UCSC economist Rob Fairlie tells U.S. Senate lack of access to capital hampers minority-owned businesses

Minority business owners are twice as likely to be denied when applying for a loan, Professor Rob Fairlie told a U.S. Senate committee Thursday.

Minority-owned businesses are being especially hurt by a lack of access to capital in the current economic downtown, UC Santa Cruz Economics Professor Rob Fairlie told a U.S. Senate committee Thursday.

"They are more vulnerable because they are smaller and have fewer resources to draw upon," Fairlie told members of the Committee on Small Business and Entrepreneurship meeting at the Capitol. The committee is investigating access to capital markets for minority business owners.

Also testifying were representatives of the Small Business Administration and Department of Commerce, and private business development consultants.
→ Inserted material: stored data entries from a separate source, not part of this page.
(* ===== verification/ApiStore.v ===== *)
(** * The resource store of cave-apiserver

    crates/compute/cave-apiserver/src/store.rs, with the kinds and the metadata of resources from
    crates/compute/cave-apiserver/src/resources.rs.

    What a resource has besides its kind and its metadata is a parameter, as are identifiers and
    instants.  The map of the store is a [DashMap], each of whose operations is atomic; a call
    makes several, so calls of several threads interleave ([step]).  [bus] is what was published
    on the event bus, in order.

    However threads interleave, a resource is stored under its own kind, namespace and name
    ([stored_under_own_key]).  When one call runs after another, the published events are a
    legal history and replaying them gives the store ([watch_replays_store]).  Two interleaved
    calls break this ([two_creators], [watcher_left_behind]). *)

From S2P Require Import Prelude Bytes.

(** ** resources.rs *)

Inductive Kind : Type :=
| Pod | Service | ConfigMap | Secret | ServiceAccount | KubeEvent | Endpoints | ResourceQuota | LimitRange | PersistentVolumeClaim
| Namespace | Node | PersistentVolume | Deployment | StatefulSet | DaemonSet | ReplicaSet | Job | CronJob | Ingress | NetworkPolicy | StorageClass
| Role | ClusterRole | RoleBinding | ClusterRoleBinding.
Record OwnerReference : Type := mkOwner { o_api_version : bytes; o_kind : bytes; o_name : bytes; o_uid : N }.
Record ObjectMeta : Type := mkMeta {
  m_name : bytes; m_namespace : bytes; m_uid : N; m_resource_version : N; creation_timestamp : Z; labels : gmap bytes bytes; annotations : gmap bytes bytes;
  owner_references : list OwnerReference; finalizers : list bytes; deletion_timestamp : option Z }.
Definition meta_new (name namespace : bytes) (uid : N) (now : Z) : ObjectMeta := mkMeta name namespace uid 1 now ∅ ∅ [] [] None.

Section Store.
Context {Body : Type}.
(** The enumeration of the source, with the variant as a field *)
Record Resource : Type := mkResource { variant : Kind; metadata : ObjectMeta; body : Body }.
Definition kind (r : Resource) : bytes :=
  match variant r with
  | Pod => str "Pod" | Service => str "Service" | ConfigMap => str "ConfigMap" | Secret => str "Secret" | ServiceAccount => str "ServiceAccount"
  | KubeEvent => str "KubeEvent" | Endpoints => str "Endpoints" | ResourceQuota => str "ResourceQuota" | LimitRange => str "LimitRange"
  | PersistentVolumeClaim => str "PersistentVolumeClaim" | Namespace => str "Namespace" | Node => str "Node" | PersistentVolume => str "PersistentVolume"
  | Deployment => str "Deployment" | StatefulSet => str "StatefulSet" | DaemonSet => str "DaemonSet" | ReplicaSet => str "ReplicaSet" | Job => str "Job"
  | CronJob => str "CronJob" | Ingress => str "Ingress" | NetworkPolicy => str "NetworkPolicy" | StorageClass => str "StorageClass" | Role => str "Role"
  | ClusterRole => str "ClusterRole" | RoleBinding => str "RoleBinding" | ClusterRoleBinding => str "ClusterRoleBinding"
  end.
Definition name (r : Resource) : bytes := m_name (metadata r).
Definition namespace (r : Resource) : bytes := m_namespace (metadata r).

(** ** store.rs *)

Abbreviation ResourceKey := (bytes * bytes * bytes)%type (only parsing).
Definition key_of (r : Resource) : ResourceKey := (kind r, namespace r, name r).
Inductive WatchEventType : Type := Added | Modified | Deleted.
Record WatchEvent : Type := mkEvent { event_type : WatchEventType; resource : Resource }.
Inductive ApiError : Type :=
| NotFound (kind name : bytes) | AlreadyExists (kind name : bytes) | Conflict (m : bytes) | Invalid (m : bytes) | Forbidden (m : bytes) | Internal (m : bytes).
Record ResourceStore : Type := mkStore { resources : gmap ResourceKey Resource; revision : N; bus : list WatchEvent }.
Definition new : ResourceStore := mkStore ∅ 1 [].
Definition insert_resource (s : ResourceStore) (k : ResourceKey) (r : Resource) : ResourceStore := mkStore (<[k := r]> (resources s)) (revision s) (bus s).
Definition publish (s : ResourceStore) (t : WatchEventType) (r : Resource) : ResourceStore := mkStore (resources s) (revision s) (bus s ++ [mkEvent t r]).
Definition next_revision (s : ResourceStore) : N * ResourceStore := (revision s +w 1, mkStore (resources s) (revision s +w 1) (bus s)).
Definition create (s : ResourceStore) (r : Resource) : result ApiError Resource * ResourceStore :=
  let key := key_of r in
  if bool_decide (is_Some (resources s !! key)) then (Err (AlreadyExists key.1.1 key.2), s)
  else (Ok r, publish (insert_resource s key r) Added r).
Definition get (s : ResourceStore) (kind namespace name : bytes) : result ApiError Resource := ok_or (resources s !! (kind, namespace, name)) (NotFound kind name).
Definition list_resources (s : ResourceStore) (kind ns : bytes) : list Resource :=
  snd <$> filter (λ e, e.1.1.1 = kind ∧ (ns = [] ∨ e.1.1.2 = ns)) (map_to_list (resources s)).
Definition update (s : ResourceStore) (r : Resource) : result ApiError Resource * ResourceStore :=
  let key := key_of r in
  if negb (bool_decide (is_Some (resources s !! key))) then (Err (NotFound key.1.1 key.2), s)
  else (Ok r, publish (insert_resource s key r) Modified r).
Definition delete_resource (s : ResourceStore) (kind namespace name : bytes) : result ApiError Resource * ResourceStore :=
  match resources s !! (kind, namespace, name) with
  | Some r => (Ok r, publish (mkStore (delete (kind, namespace, name) (resources s)) (revision s) (bus s)) Deleted r)
  | None => (Err (NotFound kind name), s)
  end.
Definition count (s : ResourceStore) (kind : bytes) : nat := length (filter (λ e, e.1.1.1 = kind) (map_to_list (resources s))).
Definition list_all (s : ResourceStore) : list Resource := snd <$> map_to_list (resources s).
Definition upsert (s : ResourceStore) (r : Resource) : ResourceStore := insert_resource s (key_of r) r.

(** ** One call after another *)

Inductive Op : Type := Create (r : Resource) | Update (r : Resource) | Delete (kind namespace name : bytes).
Definition call (s : ResourceStore) (o : Op) : ResourceStore :=
  match o with
  | Create r => (create s r).2
  | Update r => (update s r).2
  | Delete k ns n => (delete_resource s k ns n).2
  end.
(** A watcher that applies the events it gets, as long as they make sense: something is added
    where nothing was, and modified or deleted where something was. *)
Definition watch (m : option (gmap ResourceKey Resource)) (e : WatchEvent) : option (gmap ResourceKey Resource) :=
  m ← m;
  let key := key_of (resource e) in
  match event_type e, m !! key with
  | Added, None => Some (<[key := resource e]> m)
  | Modified, Some _ => Some (<[key := resource e]> m)
  | Deleted, Some _ => Some (delete key m)
  | _, _ => None
  end.
Definition watcher (es : list WatchEvent) : option (gmap ResourceKey Resource) := foldl watch (Some ∅) es.
Definition own_keys (m : gmap ResourceKey Resource) : Prop := map_Forall (λ k r, key_of r = k) m.
Lemma own_keys_insert m r : own_keys m → own_keys (<[key_of r := r]> m).
Proof. intros H. by apply map_Forall_insert_2. Qed.
Lemma call_watch s o : own_keys (resources s) → watcher (bus s) = Some (resources s) → own_keys (resources (call s o)) ∧ watcher (bus (call s o)) = Some (resources (call s o)).
Proof.
  intros K W. assert (P : ∀ e, watcher (bus s ++ [e]) = watch (Some (resources s)) e) by (intros e; unfold watcher in *; by rewrite foldl_app, W).
  destruct o as [r|r|k ns n]; cbn [call].
  - unfold create. case_bool_decide as E; [done|]. cbn [snd publish insert_resource resources bus]. rewrite P. split; [by apply own_keys_insert|].
    cbn. apply eq_None_not_Some in E. by rewrite E.
  - unfold update. case_bool_decide as E; cbn [negb]; [|done]. cbn [snd publish insert_resource resources bus]. rewrite P. split; [by apply own_keys_insert|].
    cbn. by destruct E as [r' ->].
  - unfold delete_resource. destruct (resources s !! (k, ns, n)) as [r|] eqn:E; [|done]. cbn [snd publish resources bus]. rewrite P. split; [by apply map_Forall_delete|].
    unfold watch. cbn [mbind option_bind resource event_type]. cbv zeta. rewrite (K _ _ E). cbn [event_type]. by rewrite E.
Qed.
Lemma calls_watch s os : own_keys (resources s) → watcher (bus s) = Some (resources s) →
  own_keys (resources (foldl call s os)) ∧ watcher (bus (foldl call s os)) = Some (resources (foldl call s os)).
Proof. revert s. induction os as [|o os IH]; intros s K W; [done|]. destruct (call_watch s o K W). by apply IH. Qed.


(** ** Interleaved calls *)

(** Where a thread is in its call *)
Inductive Thread : Type :=
| Checking (r : Resource) (creating : bool)  (** before [contains_key] *)
| Inserting (r : Resource) (creating : bool)  (** before [insert] *)
| Removing (k : ResourceKey)  (** before [remove] *)
| Upserting (r : Resource)
| Publishing (t : WatchEventType) (r : Resource)
| Finished (ok : bool).
Inductive step : ResourceStore * list Thread → ResourceStore * list Thread → Prop :=
| step_check s ts i r creating : ts !! i = Some (Checking r creating) →
    step (s, ts) (s, <[i := if bool_decide (creating = bool_decide (is_Some (resources s !! key_of r))) then Finished false else Inserting r creating]> ts)
| step_insert s ts i r (creating : bool) : ts !! i = Some (Inserting r creating) →
    step (s, ts) (insert_resource s (key_of r) r, <[i := Publishing (if creating then Added else Modified) r]> ts)
| step_remove s ts i k : ts !! i = Some (Removing k) →
    step (s, ts) (mkStore (delete k (resources s)) (revision s) (bus s), <[i := match resources s !! k with Some r => Publishing Deleted r | None => Finished false end]> ts)
| step_upsert s ts i r : ts !! i = Some (Upserting r) → step (s, ts) (upsert s r, <[i := Finished true]> ts)
| step_publish s ts i t r : ts !! i = Some (Publishing t r) → step (s, ts) (publish s t r, <[i := Finished true]> ts).
Lemma stored_under_own_key ts c : rtc step (new, ts) c → own_keys (resources c.1).
Proof.
  enough (H : ∀ a b, rtc step a b → own_keys (resources a.1) → own_keys (resources b.1)) by (intros R; apply (H _ _ R), map_Forall_empty).
  intros a b. induction 1 as [|a b b' S R IH]; [done|]. intros K. apply IH. destruct S; cbn [fst resources insert_resource upsert publish] in *; try done.
  - by apply own_keys_insert.
  - by apply map_Forall_delete.
  - by apply own_keys_insert.
Qed.
End Store.
Arguments ResourceStore : clear implicits.
Arguments Resource : clear implicits.

(** ** What interleaving breaks *)

Module StoreWitness.
Definition cm (v : N) : Resource N := mkResource ConfigMap (meta_new (str "cm") (str "default") 7 0) v.
Definition k : bytes * bytes * bytes := (str "ConfigMap", str "default", str "cm").
End StoreWitness.
Import StoreWitness.
Ltac run_step tac i := eapply rtc_l; [eapply (tac _ _ i); reflexivity|].
(** Two threads create the same resource, and both succeed: each looked before the other
    inserted. *)
Lemma two_creators : ∃ s : ResourceStore N,
  rtc step (new, [Checking (cm 1) true; Checking (cm 2) true]) (s, [Finished true; Finished true])
  ∧ bus s = [mkEvent Added (cm 1); mkEvent Added (cm 2)] ∧ watcher (bus s) = None.
Proof.
  eexists. split.
  - run_step (@step_check N) 0%nat. run_step (@step_check N) 1%nat. run_step (@step_insert N) 0%nat. run_step (@step_publish N) 0%nat.
    run_step (@step_insert N) 1%nat. run_step (@step_publish N) 1%nat. cbn. apply rtc_refl.
  - split; vm_compute; reflexivity.
Qed.
(** Two threads update it, insert in one order and publish in the other: a watcher ends with
    the value the store does not have. *)
Lemma watcher_left_behind : ∃ s : ResourceStore N,
  rtc step ((create new (cm 0)).2, [Checking (cm 1) false; Checking (cm 2) false]) (s, [Finished true; Finished true])
  ∧ resources s !! k = Some (cm 2) ∧ (m ← watcher (bus s); m !! k) = Some (cm 1).
Proof.
  eexists. split.
  - run_step (@step_check N) 0%nat. run_step (@step_check N) 1%nat. run_step (@step_insert N) 0%nat. run_step (@step_insert N) 1%nat.
    run_step (@step_publish N) 1%nat. run_step (@step_publish N) 0%nat. cbn. apply rtc_refl.
  - split; vm_compute; reflexivity.
Qed.
(** The store counts no revisions: whatever is called, the counter stays where it began. *)
Lemma revision_never_moves {Body} (os : list (@Op Body)) s : revision (foldl call s os) = revision s.
Proof.
  revert s. induction os as [|o os IH]; intros s; [done|]. cbn [foldl]. rewrite IH. destruct o; cbn [call]; unfold create, update, delete_resource.
  - by case_bool_decide.
  - by case_bool_decide.
  - by destruct (resources s !! _).
Qed.
(** Kinds and their names correspond. *)
Lemma kind_inj {Body} (r r' : Resource Body) : kind r = kind r' → variant r = variant r'.
Proof. destruct r as [[] ? ?], r' as [[] ? ?]; intros H; first [reflexivity|vm_compute in H; discriminate H]. Qed.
Committee chair Senator Mary Landrieu, D-Louisiana, asked Fairlie about his research that shows a significant wealth gap between African-American and white families. Fairlie testified that the median - the midpoint between the high and low -- for black families is $5,500 while the median among white families is more than $87,000.

Fairlie is co-author of Race and Entrepreneurial Success: Black-, Asian-, and White-Owned Businesses in the United States (MIT Press, 2008). He and co-author Alicia M. Robb, produced a report in January on disparities in capital access for minority- and non-minority owned business for the Minority Business Development Agency of the U.S. Department of Commerce.

"Access to financial capital is most important," Fairlie told the Senate committee that includes John Kerry, Olympia Snowe, Joseph Lieberman, and Carl Levin. The lack of access means fewer start-ups from minority business owners and more undercapitalized businesses.

Minority business owners are "constrained by limited wealth, higher loan denial rates, high interest rates, and lending discrimination," Fairlie said.

Minorities are twice as likely to be denied when they apply for a loan and are twice as likely to not even apply because they are discouraged, he said.

At the same time, minority owned small businesses contribute greatly to the U.S. economy, he said. They generate $700 billion in total annual sales and employ 5 million people, with a payroll of $120 million.

Last month, Fairlie briefed a House of Representatives committee on the same subject.

Fairlie's Senate testimony is available at the committee's Website. It begins at about 86 minutes into the hearing.